# [DIRECTIONS]
Exercise in exact copying. Transcribe every entry that follows, word for word.

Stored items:
(** * ZapController: the lifecycle controller of zap-desktop

    A shallow embedding of the controller module (the [ZapController] class
    and the [grpcSslCipherSuites] helper).  The controller object is a record that is
    threaded through a state-and-exception monad: a JavaScript exception (or a
    rejected promise) keeps every mutation made before it was thrown.

    The outcomes of the calls into the outside world (gRPC connects, spawning
    lnd, the moment the lnd process exits) are inputs of the model. *)

From stdpp Require Import base option list strings gmap.
From Stdlib Require Import ZArith Lia.

Local Open Scope string_scope.

(** ** Plain data *)

(** [onboardingOptions.type]: 'local' | 'custom' | 'btcpayserver'. *)
Inductive ConnectionType := local | custom | btcpayserver.

Definition ConnectionType_eqb (a b : ConnectionType) : bool :=
  match a, b with
  | local, local | custom, custom | btcpayserver, btcpayserver => true
  | _, _ => false
  end.

(** Values carried by an options object. *)
Inductive Value :=
| VString (s : string)
| VBool (b : bool).

(** [Array.prototype.join]. *)
Fixpoint join (sep : string) (l : list string) : string :=
  match l with
  | [] => EmptyString
  | [x] => x
  | x :: rest => x +:+ sep +:+ join sep rest
  end.

Definition rsaCipherSuites : list string :=
  [ "ECDHE-RSA-AES256-GCM-SHA384";
    "ECDHE-RSA-AES128-GCM-SHA256" ].

Definition ecdsaCipherSuites : list string :=
  [ "ECDHE-ECDSA-AES128-GCM-SHA256";
    "ECDHE-ECDSA-AES256-GCM-SHA384";
    "ECDHE-ECDSA-AES128-CBC-SHA256";
    "ECDHE-ECDSA-CHACHA20-POLY1305" ].

Definition grpcSslCipherSuites (connectionType : ConnectionType) : string :=
  join ":" (if ConnectionType_eqb connectionType btcpayserver
            then rsaCipherSuites
            else ecdsaCipherSuites).

(** JavaScript truthiness of a string, and [a || b] on an environment
    variable that is either undefined or a string. *)
Definition truthy (s : string) : bool :=
  match s with
  | EmptyString => false
  | String _ _ => true
  end.

Definition or_else (a : option string) (b : string) : string :=
  match a with
  | Some s => if truthy s then s else b
  | None => b
  end.

(** ** The state machine library

    [StateMachine.factory(ZapController, { transitions: [...] })] of
    javascript-state-machine 3.  The table is the one of the source; the
    functions below are the library's lookup ([transitionFor], with the
    wildcard source) and its public [can]. *)
Module StateMachine.

(** 'none' is the library's state before any transition. *)
Inductive State := none | onboarding | running | connected | terminated.

Inductive Transition := startOnboarding | startLnd | connectLnd | terminate.

Inductive From := Wildcard | Exactly (s : State).

Record Row := { name : Transition; from : From; to : State }.

Definition State_eqb (a b : State) : bool :=
  match a, b with
  | none, none | onboarding, onboarding | running, running
  | connected, connected | terminated, terminated => true
  | _, _ => false
  end.

Definition Transition_eqb (a b : Transition) : bool :=
  match a, b with
  | startOnboarding, startOnboarding | startLnd, startLnd
  | connectLnd, connectLnd | terminate, terminate => true
  | _, _ => false
  end.

Definition transitions : list Row :=
  [ {| name := startOnboarding; from := Wildcard; to := onboarding |};
    {| name := startLnd; from := Exactly onboarding; to := running |};
    {| name := connectLnd; from := Exactly onboarding; to := connected |};
    {| name := terminate; from := Wildcard; to := terminated |} ].

Definition is_exact (s : State) (t : Transition) (r : Row) : bool :=
  Transition_eqb (name r) t &&
  match from r with Exactly s' => State_eqb s' s | Wildcard => false end.

Definition is_wildcard (t : Transition) (r : Row) : bool :=
  Transition_eqb (name r) t &&
  match from r with Wildcard => true | Exactly _ => false end.

(** [map[state][transition] || map['*'][transition]]. *)
Definition transitionFor (s : State) (t : Transition) : option State :=
  match List.find (is_exact s t) transitions with
  | Some r => Some (to r)
  | None => to <$> List.find (is_wildcard t) transitions
  end.

Definition can (s : State) (t : Transition) : bool :=
  match transitionFor s t with Some _ => true | None => false end.

(** The states with no way out other than the wildcard rows. *)
Definition terminal (s : State) : bool := State_eqb s terminated.

(** What the lifecycle callbacks receive. *)
Record Lifecycle := { l_transition : Transition; l_from : State; l_to : State }.

End StateMachine.
Import StateMachine.

(** ** Errors *)

(** [e.code] is a string for the errors the gRPC wrappers of the application
    raise, a number for a gRPC status, and undefined otherwise. *)
Inductive Code :=
| CodeString (s : string)
| CodeNumber (n : Z)
| CodeUndefined.

Definition Code_eqb (a b : Code) : bool :=
  match a, b with
  | CodeString s, CodeString s' => bool_decide (s = s')
  | CodeNumber n, CodeNumber n' => Z.eqb n n'
  | CodeUndefined, CodeUndefined => true
  | _, _ => false
  end.

Record GrpcError := { code : Code; message : string; details : option string }.

(** Everything that is thrown in the model. *)
Inductive Exn :=
| ConnectError (e : GrpcError)
| InvalidTransition (t : Transition) (s : State)
| ConfigValidationError (missing extra : list string)
| SpawnError.

Definition exn_code (e : Exn) : Code :=
  match e with ConnectError g => code g | _ => CodeUndefined end.

Definition exn_message (e : Exn) : string :=
  match e with
  | ConnectError g => message g
  | InvalidTransition _ _ => "transition is invalid in current state"
  | ConfigValidationError _ _ => "invalid settings"
  | SpawnError => "unable to start lnd"
  end.

Definition exn_details (e : Exn) : option string :=
  match e with ConnectError g => details g | _ => None end.

(** The error classes of the specification, as the codes the source tests. *)
Definition HostUnreachableError (msg : string) : GrpcError :=
  {| code := CodeString "LND_GRPC_HOST_ERROR"; message := msg; details := None |}.
Definition CertificateError (msg : string) : GrpcError :=
  {| code := CodeString "LND_GRPC_CERT_ERROR"; message := msg; details := None |}.
Definition MacaroonError (msg : string) : GrpcError :=
  {| code := CodeString "LND_GRPC_MACAROON_ERROR"; message := msg; details := None |}.
Definition UnimplementedError (msg : string) (d : option string) : GrpcError :=
  {| code := CodeNumber 12; message := msg; details := d |}.

(** ** The connection profile *)

Record LndConfig := {
  type : ConnectionType;
  currency : string;
  network : string;
  wallet : string;
  settings : gmap string Value
}.

(** The argument of [finishOnboarding]: [o_type] is [options.type], [o_fields]
    holds the other own properties of the object. *)
Record onboardingOptions := {
  o_type : ConnectionType;
  o_fields : gmap string Value
}.

(** lodash [pick(object, paths)]: the properties of [object] named in
    [paths]; names that [object] lacks are skipped. *)
Definition pick (object : gmap string Value) (paths : list string) : gmap string Value :=
  filter (λ kv, kv.1 ∈ paths) object.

# [TASK ANSWER]
(** * ZapController: the lifecycle controller of zap-desktop

    A shallow embedding of the controller module (the [ZapController] class
    and the [grpcSslCipherSuites] helper).  The controller object is a record that is
    threaded through a state-and-exception monad: a JavaScript exception (or a
    rejected promise) keeps every mutation made before it was thrown.

    The outcomes of the calls into the outside world (gRPC connects, spawning
    lnd, the moment the lnd process exits) are inputs of the model. *)

From stdpp Require Import base option list strings gmap.
From Stdlib Require Import ZArith Lia.

Local Open Scope string_scope.

(** ** Plain data *)

(** [onboardingOptions.type]: 'local' | 'custom' | 'btcpayserver'. *)
Inductive ConnectionType := local | custom | btcpayserver.

Definition ConnectionType_eqb (a b : ConnectionType) : bool :=
  match a, b with
  | local, local | custom, custom | btcpayserver, btcpayserver => true
  | _, _ => false
  end.

(** Values carried by an options object. *)
Inductive Value :=
| VString (s : string)
| VBool (b : bool).

(** [Array.prototype.join]. *)
Fixpoint join (sep : string) (l : list string) : string :=
  match l with
  | [] => EmptyString
  | [x] => x
  | x :: rest => x +:+ sep +:+ join sep rest
  end.

Definition rsaCipherSuites : list string :=
  [ "ECDHE-RSA-AES256-GCM-SHA384";
    "ECDHE-RSA-AES128-GCM-SHA256" ].

Definition ecdsaCipherSuites : list string :=
  [ "ECDHE-ECDSA-AES128-GCM-SHA256";
    "ECDHE-ECDSA-AES256-GCM-SHA384";
    "ECDHE-ECDSA-AES128-CBC-SHA256";
    "ECDHE-ECDSA-CHACHA20-POLY1305" ].

Definition grpcSslCipherSuites (connectionType : ConnectionType) : string :=
  join ":" (if ConnectionType_eqb connectionType btcpayserver
            then rsaCipherSuites
            else ecdsaCipherSuites).

(** JavaScript truthiness of a string, and [a || b] on an environment
    variable that is either undefined or a string. *)
Definition truthy (s : string) : bool :=
  match s with
  | EmptyString => false
  | String _ _ => true
  end.

Definition or_else (a : option string) (b : string) : string :=
  match a with
  | Some s => if truthy s then s else b
  | None => b
  end.

(** ** The state machine library

    [StateMachine.factory(ZapController, { transitions: [...] })] of
    javascript-state-machine 3.  The table is the one of the source; the
    functions below are the library's lookup ([transitionFor], with the
    wildcard source) and its public [can]. *)
Module StateMachine.

(** 'none' is the library's state before any transition. *)
Inductive State := none | onboarding | running | connected | terminated.

Inductive Transition := startOnboarding | startLnd | connectLnd | terminate.

Inductive From := Wildcard | Exactly (s : State).

Record Row := { name : Transition; from : From; to : State }.

Definition State_eqb (a b : State) : bool :=
  match a, b with
  | none, none | onboarding, onboarding | running, running
  | connected, connected | terminated, terminated => true
  | _, _ => false
  end.

Definition Transition_eqb (a b : Transition) : bool :=
  match a, b with
  | startOnboarding, startOnboarding | startLnd, startLnd
  | connectLnd, connectLnd | terminate, terminate => true
  | _, _ => false
  end.

Definition transitions : list Row :=
  [ {| name := startOnboarding; from := Wildcard; to := onboarding |};
    {| name := startLnd; from := Exactly onboarding; to := running |};
    {| name := connectLnd; from := Exactly onboarding; to := connected |};
    {| name := terminate; from := Wildcard; to := terminated |} ].

Definition is_exact (s : State) (t : Transition) (r : Row) : bool :=
  Transition_eqb (name r) t &&
  match from r with Exactly s' => State_eqb s' s | Wildcard => false end.

Definition is_wildcard (t : Transition) (r : Row) : bool :=
  Transition_eqb (name r) t &&
  match from r with Wildcard => true | Exactly _ => false end.

(** [map[state][transition] || map['*'][transition]]. *)
Definition transitionFor (s : State) (t : Transition) : option State :=
  match List.find (is_exact s t) transitions with
  | Some r => Some (to r)
  | None => to <$> List.find (is_wildcard t) transitions
  end.

Definition can (s : State) (t : Transition) : bool :=
  match transitionFor s t with Some _ => true | None => false end.

(** The states with no way out other than the wildcard rows. *)
Definition terminal (s : State) : bool := State_eqb s terminated.

(** What the lifecycle callbacks receive. *)
Record Lifecycle := { l_transition : Transition; l_from : State; l_to : State }.

End StateMachine.
Import StateMachine.

(** ** Errors *)

(** [e.code] is a string for the errors the gRPC wrappers of the application
    raise, a number for a gRPC status, and undefined otherwise. *)
Inductive Code :=
| CodeString (s : string)
| CodeNumber (n : Z)
| CodeUndefined.

Definition Code_eqb (a b : Code) : bool :=
  match a, b with
  | CodeString s, CodeString s' => bool_decide (s = s')
  | CodeNumber n, CodeNumber n' => Z.eqb n n'
  | CodeUndefined, CodeUndefined => true
  | _, _ => false
  end.

Record GrpcError := { code : Code; message : string; details : option string }.

(** Everything that is thrown in the model. *)
Inductive Exn :=
| ConnectError (e : GrpcError)
| InvalidTransition (t : Transition) (s : State)
| ConfigValidationError (missing extra : list string)
| SpawnError.

Definition exn_code (e : Exn) : Code :=
  match e with ConnectError g => code g | _ => CodeUndefined end.

Definition exn_message (e : Exn) : string :=
  match e with
  | ConnectError g => message g
  | InvalidTransition _ _ => "transition is invalid in current state"
  | ConfigValidationError _ _ => "invalid settings"
  | SpawnError => "unable to start lnd"
  end.

Definition exn_details (e : Exn) : option string :=
  match e with ConnectError g => details g | _ => None end.

(** The error classes of the specification, as the codes the source tests. *)
Definition HostUnreachableError (msg : string) : GrpcError :=
  {| code := CodeString "LND_GRPC_HOST_ERROR"; message := msg; details := None |}.
Definition CertificateError (msg : string) : GrpcError :=
  {| code := CodeString "LND_GRPC_CERT_ERROR"; message := msg; details := None |}.
Definition MacaroonError (msg : string) : GrpcError :=
  {| code := CodeString "LND_GRPC_MACAROON_ERROR"; message := msg; details := None |}.
Definition UnimplementedError (msg : string) (d : option string) : GrpcError :=
  {| code := CodeNumber 12; message := msg; details := d |}.

(** ** The connection profile *)

Record LndConfig := {
  type : ConnectionType;
  currency : string;
  network : string;
  wallet : string;
  settings : gmap string Value
}.

(** The argument of [finishOnboarding]: [o_type] is [options.type], [o_fields]
    holds the other own properties of the object. *)
Record onboardingOptions := {
  o_type : ConnectionType;
  o_fields : gmap string Value
}.

(** lodash [pick(object, paths)]: the properties of [object] named in
    [paths]; names that [object] lacks are skipped. *)
Definition pick (object : gmap string Value) (paths : list string) : gmap string Value :=
  filter (λ kv, kv.1 ∈ paths) object.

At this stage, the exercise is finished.